Abuja, Nigeria based Modupeola Fadugba is a multi-media artist working in painting, drawing, and socially-engaged installation. With a background in engineering, economics, and education, she works at the nexus of science, politics, and art. Fadugba works in series addressing cultural identity, social justice, game theory, and the art world within the socio-political landscape of Nigeria and our greater global economy.
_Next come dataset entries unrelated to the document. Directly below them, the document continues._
(** * slam_metrics: the evaluation script [script_evaluate_metrics.py]

    A shallow embedding of the [__main__] block of the script: the Python
    namespace is a finite map from names to dynamically typed values, the
    calls into [utils], [slam_metrics] and [plot_utils] go through an
    explicit table of callees and are logged, and the numpy expressions the
    script evaluates itself ([np.divide], [np.linalg.norm], row slices) are
    functions on arrays. *)

From Stdlib Require Import ZArith List Ascii String Reals Floats SpecFloat Lia Lra Sorted.
From stdpp Require Import base option list gmap strings.

Local Open Scope string_scope.
Local Open Scope list_scope.

Set Warnings "-register-all".

(** ** Scalars

    The script computes on numpy [float64] values.  The arithmetic it needs
    is collected in a class so that the same embedding runs on IEEE binary64
    (what numpy does) and on the real numbers (what the specification
    reasons with). *)

Class Arith (num : Type) : Type := {
  of_Z  : Z -> num;
  add   : num -> num -> num;
  sub   : num -> num -> num;
  mul   : num -> num -> num;
  div   : num -> num -> num;
  sqrt  : num -> num;
  leb   : num -> num -> bool;
  trunc : num -> option Z
}.

Module Binary64.

Definition from_Z (z : Z) : float :=
  match z with
  | Z0 => PrimFloat.zero
  | Zpos _ => PrimFloat.of_uint63 (Uint63.of_Z z)
  | Zneg p => PrimFloat.opp (PrimFloat.of_uint63 (Uint63.of_Z (Zpos p)))
  end.

(** [int(x)]: truncation towards zero; infinities and NaN have none. *)
Definition to_Z (x : float) : option Z :=
  match Prim2SF x with
  | S754_zero _ => Some 0%Z
  | S754_finite s m e =>
      let a := (if 0 <=? e then Zpos m * 2 ^ e else Zpos m / 2 ^ (- e))%Z in
      Some (if s then - a else a)%Z
  | _ => None
  end.

#[export] Instance arith : Arith float := {|
  of_Z := from_Z;
  add := PrimFloat.add; sub := PrimFloat.sub;
  mul := PrimFloat.mul; div := PrimFloat.div;
  sqrt := PrimFloat.sqrt;
  leb := PrimFloat.leb;
  trunc := to_Z
|}.

End Binary64.

Module Exact.

Definition le_bool (x y : R) : bool := if Rle_dec x y then true else false.

Definition to_Z (x : R) : option Z :=
  Some (if Rle_dec 0 x then Int_part x else - Int_part (- x))%Z.

#[export] Instance arith : Arith R := {|
  of_Z := IZR;
  add := Rplus; sub := Rminus; mul := Rmult; div := Rdiv;
  sqrt := R_sqrt.sqrt;
  leb := le_bool;
  trunc := to_Z
|}.

End Exact.

(** ** Values, exceptions, events *)

(** A 2-D array is the list of its rows. *)
Abbreviation Matrix num := (list (list num)).

Section Values.

Context {num : Type}.

Inductive value : Type :=
| VNone
| VBool (b : bool)
| VInt (z : Z)
| VFloat (x : num)
| VStr (s : string)
| VVec (v : list num)              (* 1-D array *)
| VArr (m : Matrix num)            (* 2-D array or matrix *)
| VDict (d : list (num * value))   (* dictionary keyed by timestamp, in insertion order *)
| VList (l : list value)
| VTuple (l : list value).

Inductive exn : Type :=
| NameError (name : string)
| TypeError (what : string)
| ValueError (what : string)
| IndexError (what : string)
| AttributeError (what : string)
| CalleeError (callee : string).   (* raised inside utils, slam_metrics or plot_utils *)

(** What a run does that is visible from outside: the calls it makes into
    the other modules, with their positional and keyword arguments, and the
    lines it prints (format string and the values formatted into it). *)
Inductive event : Type :=
| ECall (callee : string) (args : list value) (kwargs : list (string * value))
| EPrint (fmt : string) (args : list value).

End Values.

Arguments value : clear implicits.
Arguments event : clear implicits.

(** A trajectory: timestamp and 4x4 pose (or 6x6 covariance), in the order
    of the dictionary. *)
Abbreviation Trajectory num := (list (num * value num)).

(** Results of the pure parts: a value or the exception raised. *)
Definition res (A : Type) : Type := exn + A.

Definition res_bind {A B : Type} (r : res A) (k : A -> res B) : res B :=
  match r with
  | inl e => inl e
  | inr a => k a
  end.

Notation "'try' x := r 'in' k" := (res_bind r (fun x => k))
  (at level 10, x name, r at level 100, k at level 200, only parsing).

(** ** The numpy expressions of the script *)

Section Numpy.

Context {num : Type} `{Arith num}.

Inductive ndarray : Type :=
| Scalar (x : num)
| Arr1 (v : list num)
| Arr2 (m : Matrix num).

Definition ncols (m : Matrix num) : nat :=
  match m with
  | [] => 0
  | r :: _ => length r
  end.

(** Every row as long as the first: numpy arrays are rectangular. *)
Definition rect (m : Matrix num) : bool :=
  forallb (fun r => Nat.eqb (length r) (ncols m)) m.

Definition as_scalar (v : value num) : option num :=
  match v with
  | VFloat x => Some x
  | VInt z => Some (of_Z z)
  | VBool b => Some (of_Z (if b then 1 else 0))
  | _ => None
  end.

Definition as_row (v : value num) : option (list num) :=
  match v with
  | VVec r => Some r
  | VList l | VTuple l => mapM as_scalar l
  | _ => None
  end.

(** [np.asarray]: numbers, arrays, and (nested) sequences of numbers. *)
Definition as_array (v : value num) : res ndarray :=
  match as_scalar v with
  | Some x => inr (Scalar x)
  | None =>
      match as_row v with
      | Some r => inr (Arr1 r)
      | None =>
          let rows :=
            match v with
            | VArr m => Some m
            | VList l | VTuple l => mapM as_row l
            | _ => None
            end in
          match rows with
          | Some m =>
              if rect m then inr (Arr2 m)
              else inl (ValueError "inhomogeneous shape")
          | None => inl (TypeError "not array-like")
          end
      end
  end.

Definition ndim (a : ndarray) : nat :=
  match a with
  | Scalar _ => 0
  | Arr1 _ => 1
  | Arr2 _ => 2
  end.

(** An array of at most two dimensions seen as a 2-D one, as broadcasting
    does by prepending axes of length 1. *)
Definition rows (a : ndarray) : Matrix num :=
  match a with
  | Scalar x => [[x]]
  | Arr1 v => [v]
  | Arr2 m => m
  end.

Definition pack (d : nat) (m : Matrix num) : value num :=
  match d, m with
  | 0, [[x]] => VFloat x
  | 1, [v] => VVec v
  | _, _ => VArr m
  end.

(** numpy broadcasting along one axis: equal lengths pair up, an axis of
    length 1 is stretched, anything else does not broadcast. *)
Definition broadcast {A B C : Type} (f : A -> B -> C)
    (l1 : list A) (l2 : list B) : option (list C) :=
  match l1, l2 with
  | [a], _ => Some (map (f a) l2)
  | _, [b] => Some (map (fun a => f a b) l1)
  | _, _ =>
      if Nat.eqb (length l1) (length l2) then Some (zip_with f l1 l2)
      else None
  end.

Definition broadcast2 (f : num -> num -> num)
    (m1 m2 : Matrix num) : option (Matrix num) :=
  match broadcast (broadcast f) m1 m2 with
  | Some rs => mapM (M := option) (fun r => r) rs
  | None => None
  end.

(** [np.divide(a, b)]: element-wise true division with broadcasting.  The
    quotient of each pair of elements is [div]; numpy does not raise on a
    zero divisor. *)
Definition np_divide (a b : value num) : res (value num) :=
  try a' := as_array a in
  try b' := as_array b in
  match broadcast2 div (rows a') (rows b') with
  | Some m => inr (pack (Nat.max (ndim a') (ndim b')) m)
  | None => inl (ValueError "operands could not be broadcast together")
  end.

Definition sq (x : num) : num := mul x x.

(** [np.add.reduce(m, axis=0)]: the rows added up, first to last. *)
Definition sum_rows (m : Matrix num) : list num :=
  match m with
  | [] => []
  | r :: rs => foldl (zip_with add) r rs
  end.

Definition sum_vec (v : list num) : num :=
  match v with
  | [] => of_Z 0
  | x :: xs => foldl add x xs
  end.

(** [np.linalg.norm(x, axis=0)] with the default order:
    [sqrt(add.reduce(x * x, axis=0))].  On a 2-D array this is the vector
    of the Euclidean norms of the columns.  A list of rows keeps the number
    of columns only while it has a row: for an array without rows numpy
    returns one zero per column, and the list here is empty.  What is
    proved about the norms of a block of rows is proved for blocks that
    have their rows. *)
Definition col_norms (m : Matrix num) : list num :=
  map sqrt (sum_rows (map (map sq) m)).

Definition np_linalg_norm_axis0 (x : value num) : res (value num) :=
  try a := as_array x in
  match a with
  | Arr2 m => inr (VVec (col_norms m))
  | Arr1 v => inr (VFloat (sqrt (sum_vec (map sq v))))
  | Scalar _ => inl (ValueError "axis 0 is out of bounds for array of dimension 0")
  end.

(** [x[lo:hi, :]]: a block of rows of a 2-D array. *)
Definition rows_slice (lo hi : nat) (x : value num) : res (value num) :=
  match x with
  | VArr m => inr (VArr (take (hi - lo) (drop lo m)))
  | VVec _ => inl (IndexError "too many indices for array")
  | _ => inl (TypeError "cannot be indexed by a tuple of slices")
  end.

(** [T[0:3, 3]]: the translation of a 4x4 pose. *)
Definition translation_of (T : value num) : res (value num) :=
  match T with
  | VArr m =>
      match mapM (fun r : list num => r !! 3) (take 3 m) with
      | Some t => inr (VVec t)
      | None => inl (IndexError "index 3 is out of bounds for axis 1")
      end
  | VVec _ => inl (IndexError "too many indices for array")
  | _ => inl (TypeError "cannot be indexed by a tuple")
  end.

(** [T[0:3, 0:3]]: the rotation block of a 4x4 pose. *)
Definition rotation_of (T : value num) : res (value num) :=
  match T with
  | VArr m => inr (VArr (map (take 3) (take 3 m)))
  | VVec _ => inl (IndexError "too many indices for array")
  | _ => inl (TypeError "cannot be indexed by a tuple of slices")
  end.

Fixpoint transpose_rows (n : nat) (m : Matrix num) : Matrix num :=
  match n with
  | 0 => []
  | S n' => omap head m :: transpose_rows n' (map tail m)
  end.

(** [np.matrix(seq).transpose()] for a sequence of equally long rows. *)
Definition np_matrix_transposed (rows_ : list (value num)) : res (value num) :=
  match rows_ with
  | [] => inr (VArr [])
  | _ =>
      try a := as_array (VList rows_) in
      match a with
      | Scalar x => inr (VArr [[x]])
      | Arr1 v => inr (VArr (map (fun x => [x]) v))
      | Arr2 m => inr (VArr (transpose_rows (ncols m) m))
      end
  end.

End Numpy.

(** ** The Python built-ins the script applies *)

Section Builtins.

Context {num : Type} `{Arith num}.

(** [float(s)] and [int(s)] on text are left to the interpreter: the two
    functions stand for its parsers. *)
Variable float_of_str : string -> option num.
Variable int_of_str : string -> option Z.

Definition py_float (v : value num) : res num :=
  match v with
  | VFloat x => inr x
  | VInt z => inr (of_Z z)
  | VBool b => inr (of_Z (if b then 1 else 0))
  | VStr s =>
      match float_of_str s with
      | Some x => inr x
      | None => inl (ValueError "could not convert string to float")
      end
  | _ => inl (TypeError "float() argument must be a string or a real number")
  end.

Definition py_int (v : value num) : res Z :=
  match v with
  | VInt z => inr z
  | VBool b => inr (if b then 1 else 0)%Z
  | VFloat x =>
      match trunc x with
      | Some z => inr z
      | None => inl (ValueError "cannot convert float infinity or NaN to integer")
      end
  | VStr s =>
      match int_of_str s with
      | Some z => inr z
      | None => inl (ValueError "invalid literal for int()")
      end
  | _ => inl (TypeError "int() argument must be a string or a real number")
  end.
Eric Yahnker employs elaborate metaphors and cultural commentaries in his monumental, irreverent charcoal and colored pencil drawings. Immediately appealing on their surfaces, Yahnker’s drawings convey deeper meanings to viewers who patiently engage with them. The artist begins his drawings as a series of words in a sketchbook, collaging ideas as much as images. The results are aggregations of witty, politically charged imagery.
Brooklyn, New York based illustrator Rebekka Dunlap grew up in the Pacific Northwest, studied at the School of Visual Arts and graduated from the University of Washington with a degree in nihilism. Sometimes she draws comics about the things we feel but can’t explain.
She recently illustrated the indie game Cibele, winner of the IGF Nuovo Award and released her first collection of comics, Dream Tube, through the publisher Youth In Decline. Her experiences include creating online content for Frederator Studios, illustrating apps for TinyBop and making pictures for publications such as The New Yorker, The New York Times, BUST Magazine, BOOM Studios and Lucky Peach. However, she cannot do a cartwheel or curl her tongue.
Bangkok, Thailand based artist Pruch Sintunava‘s digital paintings draw your attention for its beauty and detailed animation. As you look deeper, you start to see the complexity and hidden meaning within each piece, and it stirs something inside you.